[DESCRIPTION OF THE TASK] Your task is to filter the data below down to the lines holding "SymbolRegistry".

Stored records:
+===+
(** Property X4. The lookup has at most as many entries as there are
    records, it has no entry at the empty address, and each of its entries
    repeats the decimals, symbol and name of a record with that address. *)
Theorem lookup_entries_come_from_records transfers :
  size (create_token_decimals_lookup transfers) <= length transfers /\
  forall a info, create_token_decimals_lookup transfers !! a = Some info ->
    a <> EmptyString /\
    exists t, In t transfers /\ SmartContract t = Some a /\
              Decimals t = Some (decimals info) /\
              symbol info = Symbol t /\ name info = Currency_Name t.
Proof.
  split.
  - induction transfers as [|t ts IH] using rev_ind; [reflexivity|].
    rewrite create_lookup_snoc, length_app. simpl.
    pose proof (lookup_step_size (create_token_decimals_lookup ts) t). lia.
  - intros a info H. rewrite lookup_last_seen in H.
    destruct (truthy_str a) eqn:Ha; [|discriminate].
    split; [apply truthy_str_nonempty, Ha|].
    unfold last_seen in H.
    destruct (last (List.filter (carries a) transfers)) as [t|] eqn:El; [|discriminate].
    simpl in H. exists t.
    assert (Hin : In t (List.filter (carries a) transfers)).
    { apply list_elem_of_In. apply last_Some_elem_of. exact El. }
    apply List.filter_In in Hin as [Hin Hc]. split; [exact Hin|].
    unfold carries in Hc. unfold entry_of in H.
    destruct (SmartContract t) as [a'|]; [|discriminate].
    destruct (Decimals t) as [d|]; [|discriminate].
    apply String.eqb_eq in Hc. subst a'. simpl in H. injection H as <-. simpl. auto.
Qed.

(** ** More on position snapshots *)

Lemma token_addresses_step_mono acc e : acc ⊆ token_addresses_step acc e.
Proof.
  unfold token_addresses_step. destruct (_ && _); [|reflexivity].
  destruct (address (Value e)); set_solver.
Qed.

Lemma token_addresses_loop_mono l : forall acc, acc ⊆ fold_left token_addresses_step l acc.
Proof.
  induction l as [|e l IH]; intros acc; simpl; [reflexivity|].
  etransitivity; [apply token_addresses_step_mono|apply IH].
Qed.

Lemma token_addresses_loop_elem l : forall acc e a,
  In e l -> (name_is e "token0" || name_is e "token1") = true ->
  address (Value e) = Some a -> a ∈ fold_left token_addresses_step l acc.
Proof.
  induction l as [|e' l IH]; intros acc e a Hin Hn Ha; [destruct Hin|].
  simpl. destruct Hin as [->|Hin]; [|eapply IH; eauto].
  apply token_addresses_loop_mono. unfold token_addresses_step.
  rewrite Hn, Ha. simpl. set_solver.
Qed.
(* ===== verification/BTree.v ===== *)
(** * Ordered containers of the Rust standard library

    [std::collections::BTreeMap] and [BinaryHeap] as the backtester uses them: a
    map iterated in key order, and a min-first priority queue.  A map is the list
    of its entries in ascending key order; lookups and updates need no
    well-formedness hypothesis, iteration order does ([bwf]). *)
From S2P Require Export Prelude.

(** ** Ordered keys *)

(** A total order given by a comparison function, Rust's [Ord]. *)
Class OrdKey (K : Type) := {
  kcmp : K -> K -> comparison;
  kcmp_eq : forall a b, kcmp a b = Eq <-> a = b;
  kcmp_antisym : forall a b, kcmp b a = CompOpp (kcmp a b);
  kcmp_lt_trans : forall a b c, kcmp a b = Lt -> kcmp b c = Lt -> kcmp a c = Lt;
}.

Definition klt {K} `{OrdKey K} (a b : K) : Prop := kcmp a b = Lt.
Definition kle {K} `{OrdKey K} (a b : K) : Prop := kcmp a b <> Gt.
Definition kltb {K} `{OrdKey K} (a b : K) : bool :=
  match kcmp a b with Lt => true | _ => false end.
Definition kleb {K} `{OrdKey K} (a b : K) : bool :=
  match kcmp a b with Gt => false | _ => true end.
Definition keqb {K} `{OrdKey K} (a b : K) : bool :=
  match kcmp a b with Eq => true | _ => false end.

Section OrdKeyLemmas.
Context {K : Type} `{OrdKey K}.
Implicit Types a b c : K.

Lemma kcmp_refl a : kcmp a a = Eq.
Proof. by apply kcmp_eq. Qed.

Lemma kcmp_gt_lt a b : kcmp a b = Gt <-> kcmp b a = Lt.
Proof. rewrite (kcmp_antisym a b). destruct (kcmp a b); cbn; split; congruence. Qed.

Lemma keqb_eq a b : keqb a b = true <-> a = b.
Proof. unfold keqb. rewrite <- kcmp_eq. destruct (kcmp a b); split; congruence. Qed.

Lemma keqb_neq a b : keqb a b = false <-> a <> b.
Proof. rewrite <- keqb_eq. destruct (keqb a b); split; congruence. Qed.

Lemma keqb_refl a : keqb a a = true.
Proof. by apply keqb_eq. Qed.
(** Stripping removes exactly the trailing zeros. *)
Lemma strip_zeros_spec fuel n :
  0 < n < 10 ^ Z.of_nat fuel ->
  exists t, 0 <= t /\ n = strip_zeros fuel n * 10 ^ t /\
    0 < strip_zeros fuel n /\ strip_zeros fuel n mod 10 <> 0.
Proof.
  revert n. induction fuel as [|fuel IH]; intros n Hn; [cbn in Hn; lia|].
  cbn [strip_zeros]. rewrite Nat2Z.inj_succ, Z.pow_succ_r in Hn by lia.
  destruct (n mod 10 =? 0) eqn:E; bool_prop.
  - pose proof (Z.div_mod n 10). destruct (IH (n / 10)) as (t & Ht & Heq & Hpos & Hmod).
    { split; [lia|]. apply Z.div_lt_upper_bound; lia. }
    exists (t + 1). split; [lia|]. split; [|done].
    rewrite Z.pow_add_r by lia. change (10 ^ 1) with 10. lia.
  - exists 0. cbn. repeat split; lia.
Qed.

(** A number has at most [f] significant figures when it is an [f]-digit number
    times a power of ten. *)
Lemma count_significant_figures_le p f :
  0 <= f ->
  count_significant_figures p <= f <->
  exists q t, 0 <= t /\ Z.abs p = q * 10 ^ t /\ 0 <= q < 10 ^ f.
Proof.
  intros Hf. unfold count_significant_figures. set (m := Z.abs p).
  assert (0 <= m) by (unfold m; lia). destruct (m =? 0) eqn:E; bool_prop.
  - split; [intros _|by intros]. exists 0, 0. rewrite E. repeat split; try lia.
    all: pose proof (Z.pow_pos_nonneg 10 f); lia.
  - destruct (strip_zeros_spec (digit_fuel m) m) as (t & Ht & Heq & Hpos & Hmod).
    { split; [lia|]. by apply digit_fuel_enough. }
    set (s := strip_zeros (digit_fuel m) m) in *. rewrite count_digits_le by lia. split.
    + intros Hs. exists s, t. repeat split; lia.
    + intros (q & u & Hu & Hq & Hql).
      destruct (Z.le_gt_cases u t) as [Hle|Hgt].
      * assert (s * 10 ^ (t - u) = q).
        { apply (Z.mul_cancel_r _ _ (10 ^ u)); [pose proof (Z.pow_pos_nonneg 10 u); lia|].
          rewrite <- Z.mul_assoc, <- Z.pow_add_r by lia.
          replace (t - u + u) with t by lia. congruence. }
        pose proof (Z.pow_pos_nonneg 10 (t - u)). nia.
      * exfalso. apply Hmod.
        assert (s = q * 10 ^ (u - t)) as ->.
        { apply (Z.mul_cancel_r _ _ (10 ^ t)); [pose proof (Z.pow_pos_nonneg 10 t); lia|].
          rewrite <- Z.mul_assoc, <- Z.pow_add_r by lia.
          replace (u - t + t) with u by lia. congruence. }
        replace (u - t) with (1 + (u - t - 1)) by lia. rewrite Z.pow_add_r by lia.
        change (10 ^ 1) with 10. replace (q * (10 * 10 ^ (u - t - 1)))
          with (q * 10 ^ (u - t - 1) * 10) by lia. by apply Z.mod_mul.
Qed.
(* ===== verification/Corporate.v ===== *)
(** * Corporate actions, ticker identity and universe membership

    Models [corporate.rs].  [assign] returns the registry even when it fails, because
    it has then already created the ticker's entry or closed the previous holder's
    span.  [resolve] indexes [spans[0]] while building its error message; a lookup
    that would panic there is [None].  The theorems: what a ticker resolves to after
    each assignment, and that a split keeps the value of a position. *)
From S2P Require Export Instrument Window.

Inductive CorporateAction :=
| Split (ratio : Price)
| Dividend (per_share : Money)
| Delist (final_price : Price).
#[export] Instance CorporateAction_eq_dec : EqDecision CorporateAction.
Proof. solve_decision. Defined.

Module CorporateAction.
Definition kind (a : CorporateAction) : string :=
  match a with Split _ => "split" | Dividend _ => "dividend" | Delist _ => "delist" end.

Definition validate (a : CorporateAction) : Result unit :=
  match a with
  | Split ratio =>
      if negb (is_positive ratio) then Err (invalid "a split ratio must be positive") else Ok tt
  | Dividend per_share =>
      if is_negative per_share then Err (invalid "a dividend must not be negative") else Ok tt
  | Delist final_price =>
      if is_negative final_price then Err (invalid "a delisting price must not be negative")
      else Ok tt
  end.

Definition split_position (ratio : Price) (quantity : Qty) (price : Price)
  : Result (Qty * Price) :=
  if negb (is_positive ratio) then Err (invalid "split ratio must be positive")
  else
    let new_quantity := Z.quot (quantity * ratio) SCALE in
    let new_price := Z.quot (price * SCALE) ratio in
    let? q := narrow new_quantity "split_position quantity" in
    let? p := narrow new_price "split_position price" in
    Ok (q, p).
End CorporateAction.

Record SymbolSpan := mkSymbolSpan {
  ss_ticker : string;
  ss_instrument : InstrumentId;
  span : TimeWindow;
}.
#[export] Instance eta_SymbolSpan : Eta SymbolSpan := fun s =>
  mkSymbolSpan (ss_ticker s) (ss_instrument s) (span s).

Record SymbolRegistry := mkSymbolRegistry { by_ticker : BTree string (list SymbolSpan) }.

(** [last_mut] followed by an update that may fail. *)
Fixpoint update_last {A} (f : A -> Result A) (l : list A) : Result (list A) :=
  match l with
  | [] => Ok []
  | [x] => let? y := f x in Ok [y]
  | x :: l' => let? l'' := update_last f l' in Ok (x :: l'')
  end.

Module SymbolRegistry.
Definition new : SymbolRegistry := mkSymbolRegistry [].
(* ===== verification/Book.v ===== *)
(** * L2 order book reconstruction

    Models [book.rs]: the two sides as maps in price order, the fresh/stale status
    machine of snapshots, gaps, deltas and splits, and the walk a taker makes through
    the levels.  The theorems: a gap makes the book refuse deltas until a snapshot,
    the level invariant survives every operation, and a walk takes the best prices
    first, takes all it may, and never more than is displayed. *)
From S2P Require Export Corporate.

Inductive BookAction := Set_ | Delete | Clear.

Record BookDelta := mkBookDelta {
  d_action : BookAction;
  d_side : Side;
  d_price : Price;
  d_size : Qty;
}.

Module BookDelta.
Definition set (side : Side) (price : Price) (size : Qty) : BookDelta :=
  mkBookDelta Set_ side price size.
Definition delete (side : Side) (price : Price) : BookDelta := mkBookDelta Delete side price 0.
Definition clear (side : Side) : BookDelta := mkBookDelta Clear side 0 0.
End BookDelta.

Inductive BookStatus := Fresh | Stale (since : UnixNanos).

Record OrderBook := mkOrderBook {
  bids : BTree Raw Qty;
  asks : BTree Raw Qty;
  b_status : option BookStatus;
  b_last_update : option UnixNanos;
}.
#[export] Instance eta_OrderBook : Eta OrderBook := fun b =>
  mkOrderBook (bids b) (asks b) (b_status b) (b_last_update b).

(** The result of walking the book. *)
Record BookWalk := mkBookWalk { w_fills : list (Price * Qty); w_unfilled : Qty }.

Module OrderBook.
Definition new : OrderBook := mkOrderBook [] [] None None.

Definition is_fresh (b : OrderBook) : bool :=
  match b_status b with Some Fresh => true | _ => false end.

(** One side of a snapshot: non-positive sizes are dropped. *)
Definition load_side (levels : list (Price * Qty)) : BTree Raw Qty :=
  fold_left (fun m l => if is_positive l.2 then binsert l.1 l.2 m else m) levels [].

Definition apply_snapshot (b : OrderBook) (bs as_ : list (Price * Qty)) (ts : UnixNanos)
  : Result OrderBook :=
  Ok (b <| bids := load_side bs |> <| asks := load_side as_ |>
        <| b_status := Some Fresh |> <| b_last_update := Some ts |>).

Definition mark_gap (b : OrderBook) (ts : UnixNanos) : OrderBook :=
  b <| bids := [] |> <| asks := [] |>
    <| b_status := Some (Stale ts) |> <| b_last_update := Some ts |>.

(** What a delta does to the side it names. *)
Definition delta_side (delta : BookDelta) (side : BTree Raw Qty) : BTree Raw Qty :=
  match d_action delta with
  | Set_ =>
      if is_positive (d_size delta) then binsert (d_price delta) (d_size delta) side
      else bremove (d_price delta) side
  | Delete => bremove (d_price delta) side
  | Clear => []
  end.

Definition apply_delta (b : OrderBook) (instrument : string) (delta : BookDelta)
  (ts : UnixNanos) : Result OrderBook :=
  match b_status b with
  | Some Fresh =>
      let b :=
        match d_side delta with
        | Buy => b <| bids := delta_side delta (bids b) |>
        | Sell => b <| asks := delta_side delta (asks b) |>
        end in
      Ok (b <| b_last_update := Some ts |>)
  | Some (Stale since) => Err (BookGap instrument ts since)
  | None => Err (BookGap instrument ts ts)
  end.

(** One side in post-split terms; levels that meet at one price add up. *)
Definition split_level (ratio : Price) (out : BTree Raw Qty) (level : Raw * Qty)
  : Result (BTree Raw Qty) :=
  let? ' (size, price) := CorporateAction.split_position ratio level.2 level.1 in
  if negb (is_positive size) then Ok out
  else
    let? total := checked_add "Qty" (default 0 (bget price out)) size in
    Ok (binsert price total out).
Definition split_side (levels : BTree Raw Qty) (ratio : Price) : Result (BTree Raw Qty) :=
  foldr_res (split_level ratio) [] levels.

Definition apply_split (b : OrderBook) (ratio : Price) (ts : UnixNanos) : Result OrderBook :=
  let? bs := split_side (bids b) ratio in
  let? as_ := split_side (asks b) ratio in
  Ok (b <| bids := bs |> <| asks := as_ |> <| b_last_update := Some ts |>).

Definition best_bid (b : OrderBook) : option (Price * Qty) := blast (bids b).
Definition best_ask (b : OrderBook) : option (Price * Qty) := bfirst (asks b).

Definition spread (b : OrderBook) : option Price :=
  match best_bid b, best_ask b with
  | Some (bid, _), Some (ask, _) => Some (sub64 ask bid)
  | _, _ => None
  end.

Definition mid (b : OrderBook) : option Price :=
  match best_bid b, best_ask b with
  | Some (bid, _), Some (ask, _) =>
      let sum := add64 bid ask in
      let away := if 0 <=? sum then add64 sum 1 else sub64 sum 1 in
      Some (Z.quot away 2)
  | _, _ => None
  end.

(** Levels on one side, best first. *)
Definition levels (b : OrderBook) (side : Side) : list (Price * Qty) :=
  match side with Buy => rev (bids b) | Sell => asks b end.

Definition depth (b : OrderBook) (side : Side) : nat :=
  match side with Buy => length (bids b) | Sell => length (asks b) end.

Definition quantity_at (b : OrderBook) (side : Side) (price : Price) : option Qty :=
  match side with Buy => bget price (bids b) | Sell => bget price (asks b) end.

(** [acceptable]: within the taker's limit, if it has one. *)
Definition acceptable (taker_side : Side) (limit : option Price) (price : Price) : bool :=
  match limit with
  | None => true
  | Some cap => match taker_side with Buy => price <=? cap | Sell => cap <=? price end
  end.

(** The [visit] closure over the levels in order: the fills made and what remains. *)
Fixpoint visit (taker_side : Side) (limit : option Price) (remaining : Z)
  (ls : list (Price * Qty)) : list (Price * Qty) * Z :=
  match ls with
  | [] => ([], remaining)
  | (price, size) :: ls' =>
      if remaining <=? 0 then ([], remaining)
      else if negb (acceptable taker_side limit price) then ([], remaining)
      else
        let take := Z.min remaining size in
        let remaining' := if 0 <? take then remaining - take else remaining in
        let fill := if 0 <? take then [(price, take)] else [] in
        if 0 <? remaining' then
          let '(fills, r) := visit taker_side limit remaining' ls' in (fill ++ fills, r)
        else (fill, remaining')
  end.

Definition walk (b : OrderBook) (taker_side : Side) (qty : Qty) (limit : option Price)
  : BookWalk :=
  let '(fills, remaining) := visit taker_side limit qty (levels b (Side.opposite taker_side)) in
  mkBookWalk fills remaining.
End OrderBook.

Module BookWalk.
Definition filled (w : BookWalk) : Qty := sum64 (map snd (w_fills w)).
Definition is_empty (w : BookWalk) : bool := match w_fills w with [] => true | _ => false end.

Definition average_price (w : BookWalk) : option Price :=
  let total := filled w in
  if total =? 0 then None
  else
    let weighted := sum128 (map (fun f => f.1 * f.2) (w_fills w)) in
    ok (narrow (div_half_away weighted total) "BookWalk::average_price").
End BookWalk.

(** ** Invariants and specifications *)

Definition side_wf (levels : BTree Raw Qty) : Prop :=
  bwf levels /\ Forall (fun q => 0 < q <= i64_max) (bvalues levels).

(** Levels in price order with positive sizes, and nothing kept while stale. *)
Record book_wf (b : OrderBook) : Prop := {
  wf_bids : side_wf (bids b);
  wf_asks : side_wf (asks b);
  wf_stale : OrderBook.is_fresh b = false -> bids b = [] /\ asks b = [];
}.

(** The feed as a sequence of operations on one book. *)
Inductive book_op :=
| OpSnapshot (bs as_ : list (Price * Qty)) (ts : UnixNanos)
| OpGap (ts : UnixNanos)
| OpDelta (instrument : string) (delta : BookDelta) (ts : UnixNanos)
| OpSplit (ratio : Price) (ts : UnixNanos).
Definition book_step (b : OrderBook) (op : book_op) : Result OrderBook :=
  match op with
  | OpSnapshot bs as_ ts => OrderBook.apply_snapshot b bs as_ ts
  | OpGap ts => Ok (OrderBook.mark_gap b ts)
  | OpDelta i d ts => OrderBook.apply_delta b i d ts
  | OpSplit ratio ts => OrderBook.apply_split b ratio ts
  end.
Definition is_snapshot (op : book_op) : bool :=
  match op with OpSnapshot _ _ _ => true | _ => false end.
Definition is_delta (op : book_op) : bool := match op with OpDelta _ _ _ => true | _ => false end.

Definition sizes_fit (l : list (Price * Qty)) : Prop := Forall (fun e => e.2 <= i64_max) l.
Definition op_fits (op : book_op) : Prop :=
  match op with
  | OpSnapshot bs as_ _ => sizes_fit bs /\ sizes_fit as_
  | OpDelta _ d _ => d_size d <= i64_max
  | _ => True
  end.

(** Displayed quantity over a list of levels. *)
Definition depth_of (l : list (Price * Qty)) : Z := zsum (map snd l).

(** [fills] takes [ls] from the front: whole levels, and at most one in part, last. *)
Inductive takes : list (Price * Qty) -> list (Price * Qty) -> Prop :=
| takes_done ls : takes ls []
| takes_part p s t ls : 0 < t < s -> takes ((p, s) :: ls) [(p, t)]
| takes_whole p s ls fills : takes ls fills -> takes ((p, s) :: ls) ((p, s) :: fills).

(** ** Lemmas *)

Lemma side_wf_nil : side_wf [].
Proof. split; constructor. Qed.

Lemma side_wf_insert p q l : side_wf l -> 0 < q <= i64_max -> side_wf (binsert p q l).
Proof. intros [H1 H2] Hq. split; auto with h5i. Qed.

Lemma side_wf_remove p l : side_wf l -> side_wf (bremove p l).
Proof. intros [H1 H2]. split; [auto with h5i|]. by apply Forall_values_filter. Qed.
#[export] Hint Resolve side_wf_nil side_wf_insert side_wf_remove : h5i.

Lemma load_side_wf l : sizes_fit l -> side_wf (OrderBook.load_side l).
Proof.
  unfold OrderBook.load_side. generalize side_wf_nil. generalize (@nil (Raw * Qty)) as m.
  induction l as [|[p q] l IH]; intros m Hm Hl; cbn; [done|].
  apply Forall_cons in Hl as [Hq Hl]. apply IH; [|done]. unfold is_positive; cbn in *.
  destruct (0 <? q) eqn:E; [|done]. bool_prop. auto with h5i.
Qed.

Lemma delta_side_wf d l :
  d_size d <= i64_max -> side_wf l -> side_wf (OrderBook.delta_side d l).
Proof.
  intros Hd Hl. unfold OrderBook.delta_side, is_positive.
  destruct (d_action d); auto with h5i. destruct (0 <? _) eqn:E; bool_prop; auto with h5i.
Qed.

Lemma split_side_wf ratio l l' :
  side_wf l -> OrderBook.split_side l ratio = Ok l' -> side_wf l'.
Proof.
  intros _. apply foldr_res_inv; [|apply side_wf_nil].
  intros m [p q] m' Hm H. unfold OrderBook.split_level in H. cbn in H.
  destruct (CorporateAction.split_position ratio q p) as [[q' p']|] eqn:E; [|done].
  unfold is_positive in H. destruct (0 <? q') eqn:Eq; cbn in H; [|by injection H as <-].
  destruct (checked_add _ _ _) as [tot|] eqn:Ea; [|done]. injection H as <-.
  apply checked_add_Ok in Ea as [Hf ->]. bool_prop. apply side_wf_insert; [done|].
  assert (0 <= default 0 (bget p' m)) as Hd.
  { destruct (bget p' m) as [v|] eqn:Eg; cbn; [|done]. destruct Hm as [_ Hm].
    rewrite List.Forall_forall in Hm. apply bget_In, (in_map snd), Hm in Eg. cbn in Eg. lia. }
  widths. lia.
Qed.

Lemma book_new_wf : book_wf OrderBook.new.
Proof. split; cbn; auto with h5i. Qed.

Lemma split_side_nil ratio : OrderBook.split_side [] ratio = Ok [].
Proof. done. Qed.

(** Reversing a side keeps what is on it. *)
Lemma depth_of_nil : depth_of [] = 0.
Proof. done. Qed.
(** The [for id in queue] loop of [size_ahead_of]. *)
Fixpoint ahead_loop (orders : gmap Z Resting) (order_id : Z) (queue : list Z) (ahead : Z)
  : option Qty :=
  match queue with
  | [] => None
  | id :: queue' =>
      if id =? order_id then Some ahead
      else
        let size := match orders !! id with Some o => r_size o | None => 0 end in
        ahead_loop orders order_id queue' (add64 ahead size)
  end.

Definition size_ahead_of (b : L3Book) (order_id : VenueOrderId) : option Qty :=
  resting ← l3_orders b !! order_id;
  queue ← bget (level_key (r_side resting) (r_price resting)) (l3_levels b);
  ahead_loop (l3_orders b) order_id queue 0.

Definition size_at (b : L3Book) (side : Side) (price : Price) : Qty :=
  match bget (level_key side price) (l3_levels b) with
  | Some queue =>
      sum64 (map (fun id => match l3_orders b !! id with Some o => r_size o | None => 0 end) queue)
  | None => 0
  end.

(** The prices of one side, and [Iterator::max] and [min] over them. *)
Definition side_prices (b : L3Book) (key : Z) : list Price :=
  map snd (List.filter (fun k => k.1 =? key) (bkeys (l3_levels b))).
Definition best_bid (b : L3Book) : option Price :=
  match side_prices b BUY with [] => None | p :: ps => Some (fold_left Z.max ps p) end.
Definition best_ask (b : L3Book) : option Price :=
  match side_prices b SELL with [] => None | p :: ps => Some (fold_left Z.min ps p) end.

Definition levels (b : L3Book) (side : Side) : list (Price * Qty) :=
  let out :=
    List.filter (fun l => is_positive l.2)
      (map (fun price => (price, size_at b side price)) (side_prices b (side_key side))) in
  match side with
  | Buy => sort_by_key (fun l => - l.1) out
  | Sell => sort_by_key (fun l => l.1) out
  end.

Definition order_count (b : L3Book) : nat := size (l3_orders b).
Definition is_empty (b : L3Book) : bool := (order_count b =? 0)%nat.
End L3Book.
+===+
[RESPONSE TO THE TASK]
Record SymbolRegistry := mkSymbolRegistry { by_ticker : BTree string (list SymbolSpan) }.
Module SymbolRegistry.
Definition new : SymbolRegistry := mkSymbolRegistry [].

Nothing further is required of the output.